# Cenpy Tutorial 
Author: Zach Schira

## About 
There are several useful online sources for accessing census data provided both by the US census Bureau ([American Factfinder](http://factfinder.census.gov)), and outside sources. These sources, however, are not conducive to large scale data aquisition and analysis. The [Cenpy](https://pypi.python.org/pypi/cenpy/0.9.1) python package allows for programmitic access of this data through the [Census Bureau's API](http://www.census.gov/data/developers/data-sets.html).

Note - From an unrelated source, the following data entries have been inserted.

Lemma create_session_keeps slot_id connection_id resource_id cb :
  byte connection_id ->
  keeps both (en50221_sl_create_session e slot_id connection_id resource_id cb)
    (λ r, -1 <= r < max_sessions).
Proof.
  intros Hc. eapply hoare_bind; [apply alloc_new_session_at; [apply byte_u8|done]|]. intros n w [Hw Hn].
  destruct Hn as [->|[Hn Hcr]]; [split; [done|]|].
  { pose proof (both_sl _ Hw) as [[_ H _] _]. lia. }
  rewrite (proj2 (Z.eqb_neq _ _)) by lia. clear Hw. revert w Hcr.
  apply (state_bind n S_STATE_IN_CREATION _ _ status).
  { apply keeps_send_data; [apply at_state_tl|apply byte_u8|done|done]. }
  intros r _. destruct (negb (r =? 0)); [|apply state_forget, keeps_ret; lia].
  apply state_forget. eapply keeps_mono; [apply abandon_keeps; lia|]. intros ? [-> | ->]; lia.
Qed.

Lemma destroy_session_keeps n : 0 <= n -> keeps both (en50221_sl_destroy_session e n) status.
Proof.
  intros Hn. eapply keeps_bind; [apply keeps_sl_of|]. intros sl [[H1 _ _] _]. rewrite H1.
  destruct (Z.leb_spec max_sessions n); [apply keeps_sl_fail_status|].
  apply keeps_with_session; [lia|]. intros ss Hss.
  destruct (negb (s_state_in _ _)) eqn:Est; [apply session_forget, keeps_sl_fail_status|].
  apply session_upd; [done| |].
  { cbn. destruct (ss_state ss); try done; [apply session_move_one; constructor|apply session_move_same]. }
  apply session_forget. eapply keeps_bind.
  { apply keeps_send_data; [apply upper_tl|apply Hss|apply Hss|done]. }
  intros r _. destruct (negb (r =? 0)); [apply abandon_keeps; lia|by apply keeps_ret; left].
Qed.

(** What is sent on a session: short vectors. *)
Lemma send_vector_keeps n ss vector :
  session_ok ss -> zlen (concat vector) < 2 ^ 32 - 5 ->
  keeps both (send_vector e n ss vector) status.
Proof.
  intros [Hs Hc] Hl. eapply keeps_bind.
  { apply send_datav_keeps; [intros tl s Hs' _; by apply upper_tl|unfold byte in *; lia..|].
    unfold number_bytes. cbn [concat app length]. lia. }
  intros r _. destruct (negb (r =? 0)); [|by apply keeps_ret; left].
  eapply keeps_bind; [apply keeps_get_error|]. intros err _. apply keeps_sl_fail_status.
Qed.

Lemma active_keeps n k :
  0 <= n -> (forall ss, session_ok ss -> keeps both (k ss) status) -> keeps both (active n k) status.
Proof.
  intros Hn Hk. eapply keeps_bind; [apply keeps_sl_of|]. intros sl [[H1 _ _] _]. rewrite H1.
  destruct (Z.leb_spec max_sessions n); [apply keeps_sl_fail_status|].
  apply keeps_with_session; [lia|]. intros ss Hss. apply session_forget.
  destruct (negb _); [apply keeps_sl_fail_status|by apply Hk].
Qed.

Lemma sl_send_data_keeps n data :
  0 <= n -> zlen data < 65536 -> keeps both (en50221_sl_send_data e n data) status.
Proof.
  intros Hn Hl. apply active_keeps; [done|]. intros ss Hss. apply send_vector_keeps; [done|].
  cbn [concat]. rewrite app_nil_r. lia.
Qed.

Lemma sl_send_datav_keeps n vector :
  0 <= n -> zlen (concat vector) < 2 ^ 32 - 5 -> keeps both (en50221_sl_send_datav e n vector) status.
Proof.
  intros Hn Hl. apply active_keeps; [done|]. intros ss Hss.
  destruct (9 <? zlen vector); [apply keeps_sl_fail_status|by apply send_vector_keeps].
Qed.

Lemma broadcast_keeps n : forall i slot_id resource_id data,
  0 <= i -> i + Z.of_nat n <= max_sessions -> zlen data < 65536 ->
  keeps both (broadcast e n i slot_id resource_id data) (λ r, r = 0).
Proof.
  induction n as [|n IH]; intros i slot_id resource_id data Hi Hn Hl; [by apply keeps_ret|].
  cbn [broadcast]. apply keeps_with_session; [lia|]. intros ss Hss. apply session_forget.
  apply keeps_bind with (Q := λ _, True); [|intros _ _; apply IH; lia].
  case_if; [by apply keeps_ret|]. case_if; [by apply keeps_ret|]. case_if; [|by apply keeps_ret].
  eapply keeps_bind; [apply sl_send_data_keeps; [apply Z.mod_pos_bound; lia|done]|].
  intros. by apply keeps_ret.
Qed.

Lemma broadcast_data_keeps slot_id resource_id data :
  zlen data < 65536 -> keeps both (en50221_sl_broadcast_data e slot_id resource_id data) (λ r, r = 0).
Proof.
  intros Hl. eapply keeps_bind; [apply keeps_sl_of|]. intros sl [[H1 H2 _] _].
  apply broadcast_keeps; lia.
Qed.

(** *** Messages from the module *)

(** The callbacks of the layer above keep the invariants: they may call both layers.  While a session
    is being opened the layer above is asked about it, and must leave it as it is. *)
Record upper_ok : Prop := {
  uo_lookup : forall arg slot_id id, byte slot_id ->
    keeps both (up_lookup up arg slot_id id) (λ _, True);
  uo_session : forall arg reason slot_id n id, byte slot_id -> 0 <= n < 65536 ->
    keeps both (up_session up arg reason slot_id n id) (λ _, True);
  uo_resource : forall arg slot_id n id apdu, byte slot_id -> 0 <= n < 65536 -> Forall byte apdu ->
    keeps both (up_resource up arg slot_id n id apdu) (λ _, True);
  uo_connecting : forall arg slot_id n id, byte slot_id -> 1 <= n < max_sessions ->
    keeps (at_state n S_STATE_IN_CREATION)
      (up_session up arg S_SCALLBACK_REASON_CAMCONNECTING slot_id (u16 n) id) (λ _, True);
}.
Hypothesis Hup : upper_ok.

Lemma session_callback_keeps cb reason slot_id n id :
  byte slot_id -> keeps both (session_callback up cb reason slot_id n id) (λ _, True).
Proof.
  intros Hs. destruct cb as [arg|]; [|by apply keeps_ret].
  eapply keeps_bind; [apply keeps_log|]. intros _ _.
  eapply keeps_bind; [apply Hup; [done|apply Z.mod_pos_bound; lia]|]. intros _ _. by apply keeps_ret.
Qed.

Lemma open_lookup_keeps slot_id id :
  byte slot_id -> keeps both (open_lookup up uninit slot_id id) (λ _, True).
Proof.
  intros Hs. eapply keeps_bind; [apply keeps_sl_of|]. intros sl _.
  destruct (sl_lookup sl); [|by apply keeps_ret].
  eapply keeps_bind; [by apply Hup|]. intros [[? ?] ?] _. by apply keeps_ret.
Qed.

(** The session that is being opened, if there is one. *)
Definition opening (n : Z) (w : world S) : Prop :=
  on_state both w /\ (n = -1 \/ 1 <= n < max_sessions /\ on_state (at_state n S_STATE_IN_CREATION) w).

Lemma open_session_at status cb id slot_id connection_id :
  byte slot_id -> byte connection_id ->
  hoare (on_state both) (open_session up status cb id slot_id connection_id) (λ r, opening r.1).
Proof.
  intros Hs Hc. unfold open_session. destruct (status =? S_STATUS_OPEN).
  2: { intros w Hw. split; [done|by left]. }
  eapply hoare_bind; [by apply alloc_new_session_at|]. intros n w [Hw [->|[Hn Hcr]]].
  { split; [done|by left]. }
  rewrite (proj2 (Z.eqb_neq _ _)) by lia. clear Hw. revert w Hcr.
  change (hoare (on_state (at_state n S_STATE_IN_CREATION)) (
    sl ← sl_of;
    match sl_session sl with
    | Some arg =>
        log_event (SessionCalled arg S_SCALLBACK_REASON_CAMCONNECTING slot_id (u16 n) id);;
        r ← up_session up arg S_SCALLBACK_REASON_CAMCONNECTING slot_id (u16 n) id;
        mret (n, if negb (r =? 0) then S_STATUS_CLOSE_RES_BUSY else status)
    | None => mret (n, S_STATUS_CLOSE_RES_UNAVAILABLE)
    end) (λ r, opening r.1)).
  eapply hoare_mono with (Q := λ r w, on_state (at_state n S_STATE_IN_CREATION) w /\ r.1 = n); [|done|].
  2: { intros [? ?] w [Hw [= ->]]. split; [by eapply at_state_both|by right]. }
  eapply keeps_bind with (Q := λ _, True); [by intros w Hw|]. intros sl _.
  destruct (sl_session sl); [|by apply keeps_ret].
  eapply keeps_bind; [apply keeps_log|]. intros _ _.
  eapply keeps_bind; [by apply Hup|]. intros r _. by apply keeps_ret.
Qed.

Lemma open_finish_keeps n status slot_id id :
  byte slot_id -> hoare (opening n) (open_finish up n status slot_id id) (λ _ w, on_state both w /\ True).
Proof.
  intros Hs w [Hw [->|[Hn Hcr]]]; [by split|]. unfold open_finish.
  rewrite (proj2 (Z.eqb_neq n (-1))) by lia. cbn [negb]. clear Hw.
  destruct Hcr as [H1 [H2 (ss & Es & Est)]].
  assert (Hok : session_ok ss).
  { destruct H2 as [[[_ _ H3] _] _]. apply (lookup_z_Forall _ _ _ _ H3 Es). }
  apply (session_upd n _ ss _ (λ _, True)); [done| | |split; [done|by split]].
  { cbn. rewrite Est. destruct (negb _); apply session_move_one; constructor. }
  apply session_forget, keeps_with_session; [lia|]. intros ss' Hss'. apply session_forget.
  destruct (s_state_is _ _); [|by apply keeps_ret].
  eapply keeps_bind; [apply keeps_sl_of|]. intros sl _.
  destruct (status =? S_STATUS_OPEN); [by apply session_callback_keeps|].
  eapply keeps_bind; [apply keeps_upd_idle; lia|]. intros _ _. by apply session_callback_keeps.
Qed.

(** What is sent while a session is opening leaves it alone. *)
Lemma opening_send n slot_id connection_id data :
  byte slot_id -> byte connection_id -> zlen data < 2 ^ 32 - 1 ->
  hoare (opening n) (en50221_tl_send_data e slot_id connection_id data) (λ _, opening n).
Proof.
  intros Hs Hc Hl w [Hw Hn].
  assert (Hk : forall J, (forall tl s, J s -> J (put_tl tl s)) ->
    keeps (inv max_slots max_connections tl0 J) (en50221_tl_send_data e slot_id connection_id data) status)
    by (intros; by apply keeps_send_data).
  pose proof (Hk upper upper_tl w Hw) as Hb.
  destruct Hn as [->|[Hn Hcr]].
  - destruct (en50221_tl_send_data _ _ _ _ w) as [[r w']|]; [|done]. split; [apply Hb|by left].
  - pose proof (Hk _ (at_state_tl n S_STATE_IN_CREATION) w Hcr) as Hc'.
    destruct (en50221_tl_send_data _ _ _ _ w) as [[r w']|]; [|done].
    split; [apply Hb|]. right. split; [done|apply Hc'].
Qed.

This tutorial outlines the use of the Cenpy package to search for, and acquire specific census data. Cenpy saves this data as a [Pandas](http://pandas.pydata.org/) dataframe. These dataframes allow for easy access and analysis of data within python. For easy visualization of this data look into the [GeoPandas](http://geopandas.org/) package. This package builds on the base Pandas package to add tools for geospatial data analysis.

## Objectives
- Install Cenpy package
- Search for desired census data
- Download and store data

## Dependencies 
The Cenpy package depends on pandas and [requests](http://docs.python-requests.org/en/master/). Ensure that python and pip are already properly installed then use the following commands to install cenpy.

In [None]:
!pip install pandas
!pip install requests
!pip install cenpy

In [1]:
import pandas as pd
import cenpy as cen

## Finding Data
The cenpy explorer module allows you to view all of the available [United States Census Bureau API's](http://www.census.gov/data/developers/data-sets.html). 

In [2]:
datasets = list(cen.explorer.available(verbose=True).items())
print('Number of datasets: ', len(datasets))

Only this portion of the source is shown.